Jakarta. BeritaHaji.id - Mulai 13 April 2026, Pemerintah Arab Saudi resmi memberlakukan pembatasan akses masuk ke Kota Suci Makkah jelang musim haji 1447 H/2026 M.
Aturan ini diterapkan untuk memastikan ibadah haji berjalan aman, tertib, dan sesuai kapasitas.

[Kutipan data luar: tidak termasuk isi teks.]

(** *** Recommendations *)

(** X21.  For the prediction types "preterm" and "acidemia" there are
    five or six recommendations, and the first one starts with "URGENT"
    exactly when the probability is not below 0.7, a NaN probability
    included; any other prediction type gets no recommendation. *)
Theorem get_recommendations_urgent (prediction_type : string) (p : fp) :
  (prediction_type = "preterm"%string \/ prediction_type = "acidemia"%string ->
   exists first rest,
     get_recommendations prediction_type p = first :: rest
     /\ (5 <= length (first :: rest) <= 6)%nat
     /\ String.prefix "URGENT" first = negb (F.ltb p (Fin (7 / 10))))
  /\ (prediction_type <> "preterm"%string ->
      prediction_type <> "acidemia"%string ->
      get_recommendations prediction_type p = []).
Proof.
  assert (Hlow : F.ltb p (Fin (3 / 10)) = true -> F.ltb p (Fin (7 / 10)) = true).
  { unfold F.ltb, F.gtb. destruct p as [x|]; [|discriminate].
    destruct (Rlt_dec x (3 / 10)); [|discriminate]. intros _.
    destruct (Rlt_dec x (7 / 10)); [reflexivity | lra]. }
  split.
  - intros [-> | ->]; unfold get_recommendations; cbn [String.eqb Ascii.eqb Bool.eqb andb];
      (destruct (F.ltb p (Fin (3 / 10))) eqn:E3;
       [rewrite (Hlow eq_refl) | destruct (F.ltb p (Fin (7 / 10)))]);
      (eexists _, _; split; [reflexivity|]; split; [cbn; lia | reflexivity]).
  - intros H1 H2. unfold get_recommendations.
    destruct (String.eqb_spec prediction_type "preterm"); [contradiction|].
    destruct (String.eqb_spec prediction_type "acidemia"); [contradiction|].
    reflexivity.
Qed.

(** *** Ranking the features of an explanation *)

Lemma mapM_map {A B} (f : A -> result B) (g : A -> B) l :
  (forall a, In a l -> f a = Ok (g a)) -> mapM f l = Ok (map g l).
Proof.
  induction l as [|a l IH]; intros H; [reflexivity|].
  cbn [mapM map]. rewrite (H a) by (left; reflexivity). cbn [bind].
  rewrite IH by (intros; apply H; now right). reflexivity.
Qed.

Lemma index_nth {A} (l : list A) (i : nat) d :
  (i < length l)%nat -> Np.index l (Z.of_nat i) = Ok (nth i l d).
Proof.
  intros H. unfold Np.index.
  destruct (Z.ltb_spec (Z.of_nat i) 0); [lia|].
  destruct (Z.ltb_spec (Z.of_nat i) 0); [lia|].
  rewrite Nat2Z.id. rewrite (nth_error_nth' l d H). reflexivity.
Qed.

Lemma firstn_as_nth {A} (l : list A) d : forall k,
  (k <= length l)%nat -> map (fun i => nth i l d) (seq 0 k) = firstn k l.
Proof.
  induction l as [|x l IH] using rev_ind; intros k Hk.
  - cbn in Hk. assert (k = 0%nat) by lia. subst k. reflexivity.
  - rewrite length_app in Hk. cbn [length] in Hk.
    destruct (Nat.eq_dec k (length l + 1)) as [->|Hne].
    + rewrite Nat.add_1_r, seq_S, map_app. cbn [map Nat.add].
      rewrite firstn_all2 by (rewrite length_app; cbn; lia).
      rewrite app_nth2, Nat.sub_diag by lia. cbn [nth].
      f_equal. rewrite <- (firstn_all l) at 2. rewrite <- IH by lia.
      apply map_ext_in. intros i Hi. apply in_seq in Hi.
      apply app_nth1. lia.
    + rewrite firstn_app. replace (k - length l)%nat with 0%nat by lia.
      cbn [firstn]. rewrite app_nil_r, <- IH by lia.
      apply map_ext_in. intros i Hi. apply in_seq in Hi.
      apply app_nth1. lia.
Qed.

Section Ranking.

Variable argsort : list R -> list nat.
Variables (feature_names : list string) (values keys : list R).

Hypothesis argsort_perm :
  Permutation (argsort keys) (seq 0 (length keys)).
Hypothesis values_length : length values = length keys.
Hypothesis names_length : (length keys <= length feature_names)%nat.

Lemma indices_length : length (rev (argsort keys)) = length keys.
Proof using argsort_perm.
  rewrite length_rev, (Permutation_length argsort_perm). apply length_seq.
Qed.

Lemma indices_in_range idx :
  In idx (rev (argsort keys)) -> (idx < length keys)%nat.
Proof using argsort_perm.
  clear values_length names_length.
  intros H. apply in_rev in H.
  apply (Permutation_in _ argsort_perm) in H. apply in_seq in H. lia.
Qed.

Lemma ranked_ok max_features :
  ranked argsort feature_names values keys max_features
  = Ok (map (entry_at feature_names values keys)
            (firstn (Z.to_nat (Z.min max_features (Z.of_nat (length keys))))
                    (rev (argsort keys)))).
Proof.
  unfold ranked. cbv zeta. rewrite indices_length.
  set (k := Z.to_nat (Z.min max_features (Z.of_nat (length keys)))).
  assert (Hk : (k <= length keys)%nat) by (unfold k; lia).
  rewrite <- (firstn_as_nth (rev (argsort keys)) 0%nat k)
    by (rewrite indices_length; exact Hk).
  rewrite map_map. unfold Py.range. fold k.
  rewrite (mapM_map _ (fun i => entry_at feature_names values keys
                               (nth (Z.to_nat i) (rev (argsort keys)) 0%nat))).
  - rewrite map_map. f_equal. apply map_ext. intros i. now rewrite Nat2Z.id.
  - intros i Hi. apply in_map_iff in Hi as [j [<- Hj]]. apply in_seq in Hj.
    rewrite Nat2Z.id.
    rewrite (index_nth _ j 0%nat) by (rewrite indices_length; lia).
    cbn [bind].
    assert (Hidx : (nth j (rev (argsort keys)) 0 < length keys)%nat).
    { apply indices_in_range. apply nth_In. rewrite indices_length. lia. }
    rewrite (index_nth feature_names _ ""%string) by lia. cbn [bind].
    rewrite (index_nth values _ 0%R) by lia. cbn [bind].
    rewrite (index_nth keys _ 0%R) by lia. reflexivity.
Qed.


Hypothesis argsort_sorted :
  forall i j, (i <= j < length keys)%nat ->
              (nth (nth i (argsort keys) 0%nat) keys 0
               <= nth (nth j (argsort keys) 0%nat) keys 0)%R.

Lemma indices_descending p q :
  (q <= p < length keys)%nat ->
  (nth (nth p (rev (argsort keys)) 0%nat) keys 0
   <= nth (nth q (rev (argsort keys)) 0%nat) keys 0)%R.
Proof using argsort_perm argsort_sorted.
  clear values_length names_length.
  intros H.
  assert (Hl : length (argsort keys) = length keys).
  { rewrite (Permutation_length argsort_perm). apply length_seq. }
  rewrite !rev_nth by lia. rewrite Hl. apply argsort_sorted. lia.
Qed.

Lemma keys_by_index :
  map (fun i => nth i keys 0%R) (seq 0 (length keys)) = keys.
Proof using Type.
  clear. rewrite firstn_as_nth by lia. apply firstn_all.
Qed.

(** The entries of the [k] largest keys: how many, in which order, and
    what is left out. *)
Lemma top_entries (k : nat) :
  (k <= length keys)%nat ->
  let r := map (entry_at feature_names values keys)
               (firstn k (rev (argsort keys))) in
  length r = k
  /\ (forall i j d, (i <= j < length r)%nat ->
                    (abs_value (nth j r d) <= abs_value (nth i r d))%R)
  /\ exists rest,
       Permutation (map abs_value r ++ rest) keys
       /\ forall a e, In a rest -> In e r -> (a <= abs_value e)%R.
Proof using argsort_perm argsort_sorted.
  clear values_length names_length.
  intros Hk r.
  assert (Hlen : length r = k).
  { unfold r. rewrite length_map, length_firstn, indices_length. lia. }
  assert (Hnth : forall i d, (i < k)%nat ->
                 nth i r d = entry_at feature_names values keys
                                      (nth i (rev (argsort keys)) 0%nat)).
  { intros i d Hi. unfold r.
    rewrite (nth_indep _ d (entry_at feature_names values keys 0%nat))
      by (fold r; lia).
    rewrite map_nth. f_equal.
    rewrite <- (firstn_skipn k (rev (argsort keys))) at 2.
    rewrite app_nth1; [reflexivity|].
    rewrite length_firstn, indices_length. lia. }
  split; [exact Hlen|]. split.
  - intros i j d Hij. rewrite !Hnth by lia. cbn [abs_value entry_at].
    apply indices_descending. lia.
  - exists (map (fun i => nth i keys 0%R) (skipn k (rev (argsort keys)))).
    split.
    + unfold r. rewrite map_map. cbn [abs_value entry_at].
      rewrite <- map_app, firstn_skipn.
      rewrite <- keys_by_index at 2. apply Permutation_map.
      etransitivity; [symmetry; apply Permutation_rev | exact argsort_perm].
    + intros a e Ha He.
      apply in_map_iff in Ha as [ia [<- Hia]].
      apply (In_nth _ _ 0%nat) in Hia as [p [Hp <-]].
      rewrite length_skipn, indices_length in Hp.
      apply (In_nth _ _ e) in He as [q [Hq <-]]. rewrite Hlen in Hq.
      rewrite Hnth by assumption. cbn [abs_value entry_at].
      rewrite nth_skipn. apply indices_descending. lia.
Qed.

End Ranking.

Lemma mapM_raises {A B} (f : A -> result B) l a :
  In a l -> (forall v, f a <> Ok v) -> forall r, mapM f l <> Ok r.
Proof.
  induction l as [|x l IH]; intros Hin Hf r; [destruct Hin|].
  cbn [mapM]. destruct Hin as [->|Hin].
  - destruct (f a) as [v|e] eqn:E; [exfalso; exact (Hf v eq_refl)|].
    cbn [bind]. discriminate.
  - destruct (f x) as [v|e]; cbn [bind]; [|discriminate].
    destruct (mapM f l) as [vs|e] eqn:E; cbn [bind]; [|discriminate].
    exfalso. exact (IH Hin Hf vs eq_refl).
Qed.

Lemma index_out_of_range {A} (l : list A) (i : nat) :
  (length l <= i)%nat -> forall v, Np.index l (Z.of_nat i) <> Ok v.
Proof.
  intros H v. unfold Np.index.
  destruct (Z.ltb_spec (Z.of_nat i) 0); [lia|].
  destruct (Z.ltb_spec (Z.of_nat i) 0); [lia|].
  rewrite Nat2Z.id. rewrite (proj2 (nth_error_None l i) H). discriminate.
Qed.

Lemma nth_map_Rabs (l : list R) i : nth i (map Rabs l) 0%R = Rabs (nth i l 0%R).
Proof. rewrite <- Rabs_R0 at 1. apply map_nth. Qed.

Lemma in_firstn {A} (x : A) k l : In x (firstn k l) -> In x l.
Proof.
  intros H. rewrite <- (firstn_skipn k l). apply in_or_app. now left.
Qed.

Lemma default_names_length (names : nat -> string) n :
  length (map names (seq 0 n)) = n.
Proof. now rewrite length_map, length_seq. Qed.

Secara umum, tidak semua orang bisa masuk ke Makkah. Hanya pihak tertentu yang diperbolehkan, yaitu:
- Pemegang izin tinggal (iqamah) yang diterbitkan di Makkah
- Pemegang visa haji resmi
- Pekerja dengan izin kerja di area tempat-tempat suci
Selain itu, ada beberapa aturan tambahan yang juga perlu diperhatikan:
- Batas akhir jemaah umrah meninggalkan Arab Saudi: 18 April 2026
- Izin umrah melalui platform Nusuk dihentikan sementara: 18 April–31 Mei 2026
- Pemegang visa selain visa haji dilarang masuk atau berada di Makkah selama periode tersebut
Juru Bicara Kementerian Haji dan Umrah, Ichsan Marsha, mengatakan pembatasan ini adalah langkah rutin menjelang puncak haji.
“Pemerintah Arab Saudi setiap tahun menerapkan pengendalian akses ke Makkah menjelang puncak musim haji. Hal ini penting untuk memastikan bahwa pelaksanaan ibadah berlangsung aman, tertib, dan sesuai dengan kapasitas yang telah ditetapkan,” ujar Ichsan Marsha di Jakarta, 13 April 2026.
Ia juga mengingatkan masyarakat agar tidak mencoba berangkat haji lewat jalur ilegal.
“Kami mengingatkan bagi yang akan menjalankan ibadah haji untuk memastikan visa yang digunakan adalah visa haji. Bukan visa umrah, amil/kerja, turis, ziarah, atau visa lainnya selain visa haji. Jangan mau dirayu berangkat haji dengan tanpa visa haji. Itu Ilegal. selain ditolak masuk Makkah, juga berpotensi dikenakan sanksi sesuai ketentuan hukum di Arab Saudi,” tambahnya.
Pemerintah Indonesia mengimbau jemaah untuk mematuhi seluruh aturan dan mengikuti arahan dari penyelenggara perjalanan ibadah agar pelaksanaan haji berjalan lancar.